Wer heute noch zur Schule geht und aus vollem Herzen für eine klimagerechte Zukunft streitet, wird morgen auf ein Erwerbseinkommen angewiesen sein. Jugendlicher Klimaaktivismus muß nicht ins radikalökologische Extrem führen, auch wenn die Verzögerungstaktik vieler Regierungen dies angesichts der drohenden Katastrophe nahelegen könnte. Wie ehemalige Linksradikale, die sich heute als Chefredakteure, Unternehmensvorstände, PolitikberaterInnen oder Ministerialbeamte verdingen, winken auch Klimabewußten und Umweltaktiven lukrative Berufskarrieren. Das Gehaltsniveau auf den oberen Ebenen weltweit operierender NGOs ist an der Entlohnung von Managern in Wirtschaftsunternehmen orientiert, und auch das klimawissenschaftlich ausgebildete Personal, das Regierungen, Institutionen, Agenturen und Unternehmen aller Art künftig benötigen werden, sollte nicht allzu schlecht entlohnt werden.

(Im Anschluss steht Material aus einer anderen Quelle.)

(** * NodejsWorkerBundler: a shallow embedding and its verified properties

    The development follows [src/lib/nodejsWorkerBundling/NodejsWorkerBundler.ts].

    - [JsString], [RegExp] and [Path] model the parts of the JavaScript
      and Node.js run time the file calls: string search and replace,
      regular expressions (a backtracking matcher and the pattern
      parser behind [new RegExp(source)]), and the POSIX [path] module.
    - [Bundler] is the class itself: [findPackageRoot], [toRegExp], the
      constructor, the two hooks [workflowsTransform] and
      [extractDependencies], [bundleWorker], [bundleWorkflows],
      [generatePackageJson] and [bundle].

    Strings are [string]s of 8-bit characters: the model covers
    JavaScript strings whose code units are below 256. *)

From Stdlib Require Import Ascii String List Bool Arith Lia.
From stdpp Require Import base option list gmap strings pretty.

Local Open Scope string_scope.
Local Open Scope list_scope.
Local Open Scope nat_scope.

(** ** JavaScript strings *)

Module JsString.

Definition chars := list ascii.

Definition of_chars (l : chars) : string := string_of_list_ascii l.
Definition to_chars (s : string) : chars := list_ascii_of_string s.

Definition ascii_eqb (a b : ascii) : bool := Ascii.eqb a b.

Fixpoint chars_eqb (a b : chars) : bool :=
  match a, b with
  | [], [] => true
  | x :: a', y :: b' => ascii_eqb x y && chars_eqb a' b'
  | _, _ => false
  end.

(** [is_prefix p l]: [l] begins with [p]. *)
Fixpoint is_prefix (p l : chars) : bool :=
  match p, l with
  | [], _ => true
  | x :: p', y :: l' => ascii_eqb x y && is_prefix p' l'
  | _ :: _, [] => false
  end.

(** [String.prototype.startsWith(prefix)] (position 0). *)
Definition startsWith (s prefix : string) : bool :=
  is_prefix (to_chars prefix) (to_chars s).

(** [String.prototype.indexOf(pat)]: the least position at which
    [pat] occurs, if any. *)
Fixpoint indexOf (pat l : chars) : option nat :=
  if is_prefix pat l then Some 0
  else match l with
       | [] => None
       | _ :: l' => S <$> indexOf pat l'
       end.

(** GetSubstitution for a match without captures: [$$], [$&], the
    text before the match and the text after it; any other
    character, a lone dollar sign included, is copied. *)
Fixpoint expand (repl before matched after : chars) : chars :=
  match repl with
  | [] => []
  | "$"%char :: "$"%char :: r => "$"%char :: expand r before matched after
  | "$"%char :: "&"%char :: r => matched ++ expand r before matched after
  | "$"%char :: "`"%char :: r => before ++ expand r before matched after
  | "$"%char :: "'"%char :: r => after ++ expand r before matched after
  | c :: r => c :: expand r before matched after
  end.

(** [s.replace(pat, repl)] with a string pattern: only the first
    occurrence of [pat], taken literally, is replaced. *)
Definition replace_string (s pat repl : string) : string :=
  let l := to_chars s in
  let p := to_chars pat in
  match indexOf p l with
  | None => s
  | Some i =>
      let before := take i l in
      let after := drop (i + length p) l in
      of_chars (before ++ expand (to_chars repl) before p after ++ after)
  end.

End JsString.

(** ** Regular expressions *)

Module RegExp.
Import JsString.

(** Pattern syntax trees.  Groups are not recorded: no pattern of
    the program refers back to a capture. *)
Inductive node : Type :=
| Empty
| Char (c : ascii)
| Dot
| Class (negated : bool) (ranges : list (ascii * ascii))
| AssertStart
| AssertEnd
| Seq (a b : node)
| Alt (a b : node)
| Star (a : node)
| Plus (a : node)
| Opt (a : node).

(** A RegExp object without the flags [g] and [y]: its pattern and
    its [i] flag.  Such an object has no state that [test] reads or
    writes: the answer depends on the tested string only. *)
Record regexp : Type := mkRegExp { pattern : node; ignoreCase : bool }.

Wenig wahrscheinlich ist, daß das Team, das im Bezos Earth Fund über die Mittelvergabe entscheidet, Menschen und Gruppen fördern wird, die den Kapitalismus überwinden wollen und den Ökosozialismus anstreben. Wer radikale Gesellschaftsveränderung als Voraussetzung zur Beschränkung des Klimawandels für unabdinglich hält, dürfte kaum beim Amazon-Chef anklopfen und Revolutionssteuer einfordern. So verfügt Bezos mit dem großzügig gefüllten Geldtopf über ein Instrument politischer Intervention, dem die Begünstigung grüngewaschener Gesetze und Unternehmensstrategien weit näher liegen als die Alimentierung dagegen gerichteter Bewegungen. Die in Aussicht gestellte Mittelvergabe selbst kann als Strategie des Teilens und Herrschens verstanden werden. So dürfte der Wettlauf, der unter Klimabewegungen und Umweltgruppen in der Hoffnung, ein Stück vom Förderkuchen zu erhalten, ausbrechen könnte, nicht lange auf sich warten lassen.

Es ist damit zu rechnen, daß der Vorstoß des Amazon-Chefs nicht der einzige sein wird, mit dem kapitalstarke AkteurInnen versuchen, den Klimadiskurs in ihrem Sinne zu beeinflussen. Je existenzieller die von der Klimakatastrophe ausgehende Bedrohung ist, desto tiefer werden die dagegen gerichteten Maßnahmen ins gesellschaftliche Getriebe eingreifen. Das Bekenntnis großer Finanzinvestoren, ihr Geld nur noch in ökologisch nachhaltige Projekte zu stecken, hat in jüngster Zeit viel Aufsehen erregt. Heute kann es sich kaum ein Unternehmen mehr leisten, kein grünes Reputationsmanagement zu betreiben. Um so mehr wird sich dessen Effizienz daran bemessen, ob es sich auch politisch auszahlt oder nur für eine weniger häßliche Fassade taugt.